- INFORMATION:
+ + + + +

(* ===== verification/PagingWalk.v ===== *)
(** * Page tables as a tree: walks, invariant, frames

    The specification side of [Paging]. [walk] is the translation a page-table
    tree denotes; [tables_ok] says that the tables reachable from a root form a
    tree of used, aligned pages, each serving one level and one prefix of the
    virtual address. The lemmas say what storing one entry, or linking one new
    table, does to every walk. *)

From S2P Require Import Prelude Memory Allocator Paging.

(** ** Virtual page numbers *)

(** The bit at which level [l]'s index starts: 12, 21, 30, 39 (and 48). *)
Definition lsh (l : nat) : Z := 3 + 9 * Z.of_nat l.

(** The number of the level [l] slot that a virtual address goes through. *)
Definition vpn (l : nat) (va : Z) : Z := va mod 2 ^ 48 / 2 ^ lsh l.

Definition idx (l : nat) (va : Z) : Z := vpn l va mod 512.

Lemma lsh_pos l : 0 ≤ lsh l. Proof. unfold lsh. lia. Qed.
Lemma lsh_S l : 2 ^ lsh (S l) = 2 ^ lsh l * 512.
Proof. unfold lsh. replace (3 + 9 * Z.of_nat (S l)) with (3 + 9 * Z.of_nat l + 9) by lia.
  rewrite Z.pow_add_r by lia. done. Qed.
Lemma pow_lsh_pos l : 0 < 2 ^ lsh l.
Proof. apply Z.pow_pos_nonneg; [lia|apply lsh_pos]. Qed.

Lemma idx_range l va : 0 ≤ idx l va < 512.
Proof. apply Z.mod_pos_bound. lia. Qed.

Lemma vpn_nonneg l va : 0 ≤ vpn l va.
Proof. apply Z.div_pos; [apply Z.mod_pos_bound; lia|apply pow_lsh_pos]. Qed.

Lemma vpn_bound l va : (l ≤ 5)%nat → vpn l va < 2 ^ (48 - lsh l).
Proof.
  intros Hl. apply Z.div_lt_upper_bound; [apply pow_lsh_pos|].
  rewrite <- Z.pow_add_r by (unfold lsh; lia).
  replace (lsh l + (48 - lsh l)) with 48 by lia. apply Z.mod_pos_bound. lia.
Qed.

Lemma vpn_5 va : vpn 5 va = 0.
Proof. pose proof (vpn_nonneg 5 va). pose proof (vpn_bound 5 va ltac:(lia)).
  change (2 ^ (48 - lsh 5)) with 1 in *. lia. Qed.

Lemma vpn_S l va : vpn (S l) va = vpn l va / 512.
Proof. unfold vpn. rewrite lsh_S, Z.div_div; [done|..]; pose proof (pow_lsh_pos l); lia. Qed.

Lemma vpn_split l va : vpn l va = vpn (S l) va * 512 + idx l va.
Proof. rewrite vpn_S. unfold idx. pose proof (Z.div_mod (vpn l va) 512). lia. Qed.

Lemma vpn_small l va : 0 ≤ va < 2 ^ 48 → vpn l va = va / 2 ^ lsh l.
Proof. intros. unfold vpn. by rewrite Z.mod_small. Qed.

Lemma table_index_idx l va : (1 ≤ l ≤ 4)%nat → table_index va (lsh l) = idx l va.
Proof.
  intros Hl. unfold table_index, idx, vpn. change 0x1FF with (2 ^ 9 - 1).
  rewrite land_ones_mod, shiftr_div by (lia || apply lsh_pos).
  apply Z.bits_inj'. intros i Hi. destruct (decide (i < 9)).
  - change 512 with (2 ^ 9). rewrite !Z.mod_pow2_bits_low, !Z.div_pow2_bits by (lia || apply lsh_pos).
    rewrite Z.mod_pow2_bits_low; [done|unfold lsh; lia].
  - change 512 with (2 ^ 9). by rewrite !Z.mod_pow2_bits_high by lia.
Qed.

Lemma table_index_39 va : table_index va 39 = idx 4 va.
Proof. apply (table_index_idx 4). lia. Qed.
Lemma table_index_30 va : table_index va 30 = idx 3 va.
Proof. apply (table_index_idx 3). lia. Qed.
Lemma table_index_21 va : table_index va 21 = idx 2 va.
Proof. apply (table_index_idx 2). lia. Qed.
Lemma table_index_12 va : table_index va 12 = idx 1 va.
Proof. apply (table_index_idx 1). lia. Qed.
#[export] Hint Rewrite table_index_39 table_index_30 table_index_21 table_index_12 : kokos.

(** ** The translation a table tree denotes *)

(** At level 1 every entry is a leaf; at levels 2 and 3 the size bit says so. *)
Definition leafb (l : nat) (e : Z) : bool :=
  match l with
  | 1%nat => true
  | 2%nat | 3%nat => Z.testbit e 7
  | _ => false
  end.

Fixpoint walk (l : nat) (m : mem) (t va : Z) : option (nat * Z) :=
  match l with
  | O => None
  | S l' =>
      let e := load64 m (t + 8 * idx l va) in
      if e =? 0 then None
      else if leafb l e then Some (l, e)
      else walk l' m (Z.land e PAGING_ADDRESS_MASK) va
  end.

(** The physical address a leaf at level [l] gives to [va]. *)
Definition leaf_address (r : option (nat * Z)) (va : Z) : Z :=
  match r with
  | None => 0
  | Some (l, e) => Z.land e PAGE_FRAME_MASK + va mod 2 ^ lsh l
  end.

(** The table reached after [n] levels of tables, starting at level [l]. *)
Fixpoint descend (n l : nat) (m : mem) (t va : Z) : option Z :=
  match n with
  | O => Some t
  | S n' =>
      let e := load64 m (t + 8 * idx l va) in
      if (e =? 0) || leafb l e then None
      else descend n' (pred l) m (Z.land e PAGING_ADDRESS_MASK) va
  end.

Lemma walk_descend n : ∀ l m t va t',
  (n < l)%nat → descend n l m t va = Some t' → walk l m t va = walk (l - n) m t' va.
Proof.
  induction n as [|n IH]; intros l m t va t' Hn Hd; cbn [descend] in Hd.
  - injection Hd as <-. by rewrite Nat.sub_0_r.
  - destruct l as [|l]; [lia|]. cbn [walk]. cbn [pred] in Hd.
    destruct (_ =? 0); [done|]. cbn [orb] in Hd. destruct (leafb _ _); [done|].
    rewrite (IH l m _ va t' ltac:(lia) Hd). done.
Qed.

(** Level 4 entries are never leaves. *)
Lemma walk_leaf_level l m t va l' e :
  walk l m t va = Some (l', e) → (l' ≤ 3)%nat ∧ e ≠ 0 ∧ leafb l' e = true.
Proof.
  revert t. induction l as [|l IH]; intros t; cbn [walk]; [done|].
  destruct (Z.eqb_spec (load64 m (t + 8 * idx (S l) va)) 0); [done|].
  destruct (leafb (S l) _) eqn:Hl; [|apply IH].
  intros [= <- <-]. split; [|done]. destruct l as [|[|[|l]]]; (done || lia).
Qed.

Lemma walk_level_pos l m t va l' e : walk l m t va = Some (l', e) → (1 ≤ l')%nat.
Proof.
  revert t. induction l as [|l IH]; intros t; cbn [walk]; [done|].
  destruct (_ =? 0); [done|]. destruct (leafb _ _); [intros [= <- _]; lia|apply IH].
Qed.

Lemma vpn_eq_up l va va' k : vpn l va = vpn l va' → (l ≤ k)%nat → vpn k va = vpn k va'.
Proof.
  intros H Hk. induction Hk as [|k Hk IH]; [done|]. by rewrite !vpn_S, IH.
Qed.

(** A leaf found for an address is found for its whole page. *)
Lemma walk_cong k : ∀ m t x x' l e,
  walk k m t x = Some (l, e) → vpn l x = vpn l x' → walk k m t x' = Some (l, e).
Proof.
  induction k as [|k IH]; intros m t x x' l e Hw Hv; [done|].
  assert (∀ k t l e, walk k m t x = Some (l, e) → (l ≤ k)%nat) as Hle.
  { clear. induction k as [|k IH]; intros t l e; cbn [walk]; [done|].
    destruct (_ =? 0); [done|]. destruct (leafb _ _); [intros [= <- _]; lia|].
    intros ?%IH. lia. }
  apply Hle in Hw as Hlk. cbn [walk] in *.
  assert (idx (S k) x' = idx (S k) x) as -> by (unfold idx; f_equal; symmetry; by apply (vpn_eq_up l)).
  destruct (_ =? 0); [done|]. destruct (leafb _ _); [done|]. by apply (IH _ _ x).
Qed.

Lemma descend_cong n : ∀ l m t va va',
  (n ≤ l)%nat → vpn (S l - n) va = vpn (S l - n) va' → descend n l m t va = descend n l m t va'.
Proof.
  induction n as [|n IH]; intros l m t va va' Hn H; cbn [descend]; [done|].
  assert (idx l va = idx l va') as -> by
    (unfold idx; f_equal; apply (vpn_eq_up (S l - S n)); [done|lia]).
  destruct (_ || _); [done|]. apply IH; [lia|].
  replace (S (pred l) - n)%nat with (S l - S n)%nat by lia. done.
Qed.

Lemma descend_S n l m t va t' :
  (n < l)%nat → descend n l m t va = Some t' →
  ∀ e, e = load64 m (t' + 8 * idx (l - n) va) → e ≠ 0 → leafb (l - n) e = false →
  descend (S n) l m t va = Some (Z.land e PAGING_ADDRESS_MASK).
Proof.
  revert l t. induction n as [|n IH]; intros l t Hn Hd e He Hne Hl.
  - cbn [descend] in Hd. injection Hd as <-. rewrite Nat.sub_0_r in *. cbn [descend].
    rewrite <- He, Hl, (proj2 (Z.eqb_neq e 0)) by done. done.
  - rewrite (eq_refl : descend (S (S n)) l m t va =
      let e := load64 m (t + 8 * idx l va) in
      if (e =? 0) || leafb l e then None
      else descend (S n) (pred l) m (Z.land e PAGING_ADDRESS_MASK) va).
    cbn [descend] in Hd. cbn zeta. destruct (_ || _); [done|].
    apply IH; [lia|done|..]; replace (pred l - n)%nat with (l - S n)%nat by lia; done.
Qed.

(** ** Entries *)

Lemma table_entry_add t : t mod 2 ^ 12 = 0 → table_entry t = t + 3.
Proof.
  intros H. unfold table_entry. rewrite <- Z.lor_assoc.
  change (Z.lor PAGING_ENTRY_FLAG_PRESENT PAGING_ENTRY_FLAG_WRITABLE) with 3.
  rewrite (Z.div_mod t (2 ^ 12)), H, Z.add_0_r, (Z.mul_comm (2 ^ 12)) by lia.
  by apply lor_add_low.
Qed.

Lemma address_mask_eq e : Z.land e PAGING_ADDRESS_MASK = e mod 2 ^ 63 / 2 ^ 12 * 2 ^ 12.
Proof. apply (land_mask e 12 63). lia. Qed.

Lemma frame_mask_eq e : Z.land e PAGE_FRAME_MASK = e mod 2 ^ 52 / 2 ^ 12 * 2 ^ 12.
Proof. apply (land_mask e 12 52). lia. Qed.

Lemma address_mask_table_entry t :
  t mod 2 ^ 12 = 0 → 0 ≤ t < 2 ^ 52 → Z.land (table_entry t) PAGING_ADDRESS_MASK = t.
Proof.
  intros Hm Ht. rewrite table_entry_add, address_mask_eq, (Z.mod_small _ (2 ^ 63)) by (done || lia).
  divmod_lia.
Qed.

Lemma table_entry_not_leaf l t : l ≠ 1%nat → t mod 2 ^ 12 = 0 → leafb l (table_entry t) = false.
Proof.
  intros Hl Hm. rewrite table_entry_add by done.
  assert (Z.testbit (t + 3) 7 = false) as H.
  { rewrite Z.testbit_false by lia. divmod_lia. }
  destruct l as [|[|[|[|l]]]]; done.
Qed.

(** ** The tree invariant *)

(** A forest of tables: the level each page serves and its prefix of virtual
    page numbers. A page serves one level and one prefix, so no table is
    shared between two places of the tree. *)
Abbreviation tree := (gmap Z (nat * Z)).

Definition entry_ok (T : tree) (l : nat) (n e : Z) : Prop :=
  e = 0 ∨ leafb l e = true ∨
  (leafb l e = false ∧ (2 ≤ l)%nat ∧ T !! Z.land e PAGING_ADDRESS_MASK = Some (pred l, n)).

Record tables_ok (T : tree) (root : Z) (m : mem) (used : Z → Prop) : Prop := {
  root_in : T !! root = Some (4%nat, 0);
  table_shape : ∀ t l p, T !! t = Some (l, p) →
    (1 ≤ l ≤ 4)%nat ∧ t mod 2 ^ 12 = 0 ∧ 0 < t < 2 ^ 52 ∧ used (t / 2 ^ 12);
  table_entries : ∀ t l p i, T !! t = Some (l, p) → 0 ≤ i < 512 →
    entry_ok T l (p * 512 + i) (load64 m (t + 8 * i))
}.

(** Two different slots of page-aligned tables do not overlap. *)
Lemma slots_disjoint t1 t2 i1 i2 :
  t1 mod 2 ^ 12 = 0 → t2 mod 2 ^ 12 = 0 → 0 ≤ i1 < 512 → 0 ≤ i2 < 512 →
  (t1, i1) ≠ (t2, i2) → t1 + 8 * i1 + 8 ≤ t2 + 8 * i2 ∨ t2 + 8 * i2 + 8 ≤ t1 + 8 * i1.
Proof.
  intros H1 H2 Hi1 Hi2 Hne. destruct (decide (t1 = t2)) as [->|].
  - assert (i1 ≠ i2) by congruence. lia.
  - divmod_lia.
Qed.

Section Walks.
Context {T : tree} {root : Z} {m : mem} {used : Z → Prop} (OK : tables_ok T root m used).

Lemma tree_next t l va :
  T !! t = Some (l, vpn (S l) va) →
  load64 m (t + 8 * idx l va) ≠ 0 → leafb l (load64 m (t + 8 * idx l va)) = false →
  (2 ≤ l)%nat ∧
  T !! Z.land (load64 m (t + 8 * idx l va)) PAGING_ADDRESS_MASK = Some (pred l, vpn (S (pred l)) va).
Proof using OK.
  intros Ht Hne Hl.
  destruct (table_entries _ _ _ _ OK _ _ _ (idx l va) Ht (idx_range l va)) as [?|[?|(_&?&H)]];
    [done|congruence|].
  split; [done|]. rewrite H, <- vpn_split. destruct l; [lia|done].
Qed.

(** Tables reached by descending are in the tree, at the right place. *)
Lemma descend_tree n : ∀ l t va t',
  T !! t = Some (l, vpn (S l) va) → (n < l)%nat → descend n l m t va = Some t' →
  T !! t' = Some ((l - n)%nat, vpn (S l - n) va).
Proof using OK.
  induction n as [|n IH]; intros l t va t' Ht Hn Hd; cbn [descend] in Hd.
  - injection Hd as <-. by rewrite !Nat.sub_0_r.
  - destruct (Z.eqb_spec (load64 m (t + 8 * idx l va)) 0) as [|Hne]; [done|].
    cbn [orb] in Hd. destruct (leafb l _) eqn:Hl; [done|].
    destruct (tree_next _ _ _ Ht Hne Hl) as [Hl2 Hnext].
    apply IH in Hd; [|done|lia]. rewrite Hd.
    replace (pred l - n)%nat with (l - S n)%nat by lia.
    by replace (S (pred l) - n)%nat with (S l - S n)%nat by lia.
Qed.

Lemma root_tree va : T !! root = Some (4%nat, vpn 5 va).
Proof using OK. rewrite vpn_5. by apply root_in in OK. Qed.

(** Walks only read the slots of the tree on the path of the address. *)
Lemma walk_agree m' va :
  (∀ t l, T !! t = Some (l, vpn (S l) va) →
     load64 m' (t + 8 * idx l va) = load64 m (t + 8 * idx l va)) →
  ∀ l t, T !! t = Some (l, vpn (S l) va) → walk l m' t va = walk l m t va.
Proof using OK.
  intros Hag. induction l as [|l IH]; intros t Ht; cbn [walk]; [done|].
  rewrite (Hag t (S l) Ht). destruct (Z.eqb_spec (load64 m (t + 8 * idx (S l) va)) 0) as [|Hne]; [done|].
  destruct (leafb (S l) _) eqn:Hl; [done|].
  apply IH. destruct (tree_next _ _ _ Ht Hne Hl) as [_ H]. exact H.
Qed.

Lemma descend_agree m' va n : ∀ l t t',
  (∀ t k, T !! t = Some (k, vpn (S k) va) → (l - n < k)%nat →
     load64 m' (t + 8 * idx k va) = load64 m (t + 8 * idx k va)) →
  T !! t = Some (l, vpn (S l) va) → (n < l)%nat →
  descend n l m t va = Some t' → descend n l m' t va = Some t'.
Proof using OK.
  induction n as [|n IH]; intros l t t' Hag Ht Hn Hd; cbn [descend] in *; [done|].
  rewrite (Hag t l Ht) by lia.
  destruct (Z.eqb_spec (load64 m (t + 8 * idx l va)) 0) as [|Hne]; [done|].
  cbn [orb] in *. destruct (leafb l _) eqn:Hl; [done|].
  destruct (tree_next _ _ _ Ht Hne Hl) as [_ Hnext].
  apply IH; [|done|lia|done]. intros t0 k Ht0 Hk. apply Hag; [done|lia].
Qed.

Lemma slot_other t0 l0 p0 i0 v t l va :
  T !! t0 = Some (l0, p0) → 0 ≤ i0 < 512 → T !! t = Some (l, vpn (S l) va) →
  (l = l0 → vpn l va ≠ p0 * 512 + i0) →
  load64 (store64 m (t0 + 8 * i0) v) (t + 8 * idx l va) = load64 m (t + 8 * idx l va).
Proof using OK.
  intros Ht0 Hi0 Ht Hne.
  destruct (table_shape _ _ _ _ OK _ _ _ Ht0) as (_&Ha0&_).
  destruct (table_shape _ _ _ _ OK _ _ _ Ht) as (_&Ha&_).
  apply load64_store64_ne. apply slots_disjoint; try done; [apply idx_range|].
  intros [= <- Hi]. rewrite Ht in Ht0. injection Ht0 as <- <-.
  apply Hne; [done|]. rewrite vpn_split. congruence.
Qed.

(** Storing an entry leaves every walk alone that does not go through it. *)
Lemma walk_store_other t0 l0 p0 i0 v va :
  T !! t0 = Some (l0, p0) → 0 ≤ i0 < 512 → vpn l0 va ≠ p0 * 512 + i0 →
  walk 4 (store64 m (t0 + 8 * i0) v) root va = walk 4 m root va.
Proof using OK.
  intros Ht0 Hi0 Hne. apply (walk_agree (store64 m (t0 + 8 * i0) v) va); [|apply root_tree].
  intros t l Ht. apply (slot_other t0 l0 p0 i0 v t l va); try done. by intros ->.
Qed.

(** ... and every descent to a table of the same or a higher level. *)
Lemma descend_store t0 l0 p0 i0 v n va t' :
  T !! t0 = Some (l0, p0) → 0 ≤ i0 < 512 → (l0 + n ≤ 4)%nat → (n < 4)%nat →
  descend n 4 m root va = Some t' →
  descend n 4 (store64 m (t0 + 8 * i0) v) root va = Some t'.
Proof using OK.
  intros Ht0 Hi0 Hn Hn4. apply descend_agree; [|apply root_tree|lia].
  intros t k Ht Hk. apply (slot_other t0 l0 p0 i0 v t k va); try done. lia.
Qed.

(** The invariant survives storing any well-formed entry. *)
Lemma tables_ok_store t0 l0 p0 i0 v :
  T !! t0 = Some (l0, p0) → 0 ≤ i0 < 512 → 0 ≤ v < 2 ^ 64 → entry_ok T l0 (p0 * 512 + i0) v →
  tables_ok T root (store64 m (t0 + 8 * i0) v) used.
Proof using OK.
  intros Ht0 Hi0 Hv Hok. constructor; [apply OK|apply OK|].
  intros t l p i Ht Hi. destruct (decide ((t, i) = (t0, i0))) as [[= -> ->]|Hne].
  - rewrite load64_store64_eq by done. rewrite Ht in Ht0. injection Ht0 as -> ->. done.
  - rewrite load64_store64_ne; [by apply OK|].
    apply slots_disjoint; [apply (table_shape _ _ _ _ OK _ _ _ Ht0)
      |apply (table_shape _ _ _ _ OK _ _ _ Ht)|done|done|congruence].
Qed.

End Walks.

(** A leaf stored on the path of [va] is what its walk finds. *)
Lemma walk_store_leaf T root m used l va t v :
  tables_ok T root m used → (1 ≤ l ≤ 3)%nat → 0 < v < 2 ^ 64 → leafb l v = true →
  descend (4 - l) 4 m root va = Some t →
  walk 4 (store64 m (t + 8 * idx l va) v) root va = Some (l, v).
Proof.
  intros OK Hl Hv Hleaf Hd.
  pose proof (descend_tree OK (4 - l) 4 root va t (root_tree OK va) ltac:(lia) Hd) as Ht.
  replace (4 - (4 - l))%nat with l in Ht by lia. replace (5 - (4 - l))%nat with (S l) in Ht by lia.
  rewrite (walk_descend (4 - l) 4 _ _ _ t); [|lia|].
  2: { apply (descend_store OK t l (vpn (S l) va)); (apply idx_range || done || lia). }
  replace (4 - (4 - l))%nat with l by lia.
  destruct l as [|l]; [lia|]. cbn [walk].
  rewrite load64_store64_eq, Hleaf by lia. by rewrite (proj2 (Z.eqb_neq v 0)) by lia.
Qed.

+ + + + +

- EXERCISE:
From the line holding "(** ** The translation" to the line holding "else if leafb l e then Some (l, e)", inclusive, restate each line above exactly as written.

- SOLUTION BELOW:
(** ** The translation a table tree denotes *)

(** At level 1 every entry is a leaf; at levels 2 and 3 the size bit says so. *)
Definition leafb (l : nat) (e : Z) : bool :=
  match l with
  | 1%nat => true
  | 2%nat | 3%nat => Z.testbit e 7
  | _ => false
  end.

Fixpoint walk (l : nat) (m : mem) (t va : Z) : option (nat * Z) :=
  match l with
  | O => None
  | S l' =>
      let e := load64 m (t + 8 * idx l va) in
      if e =? 0 then None
      else if leafb l e then Some (l, e)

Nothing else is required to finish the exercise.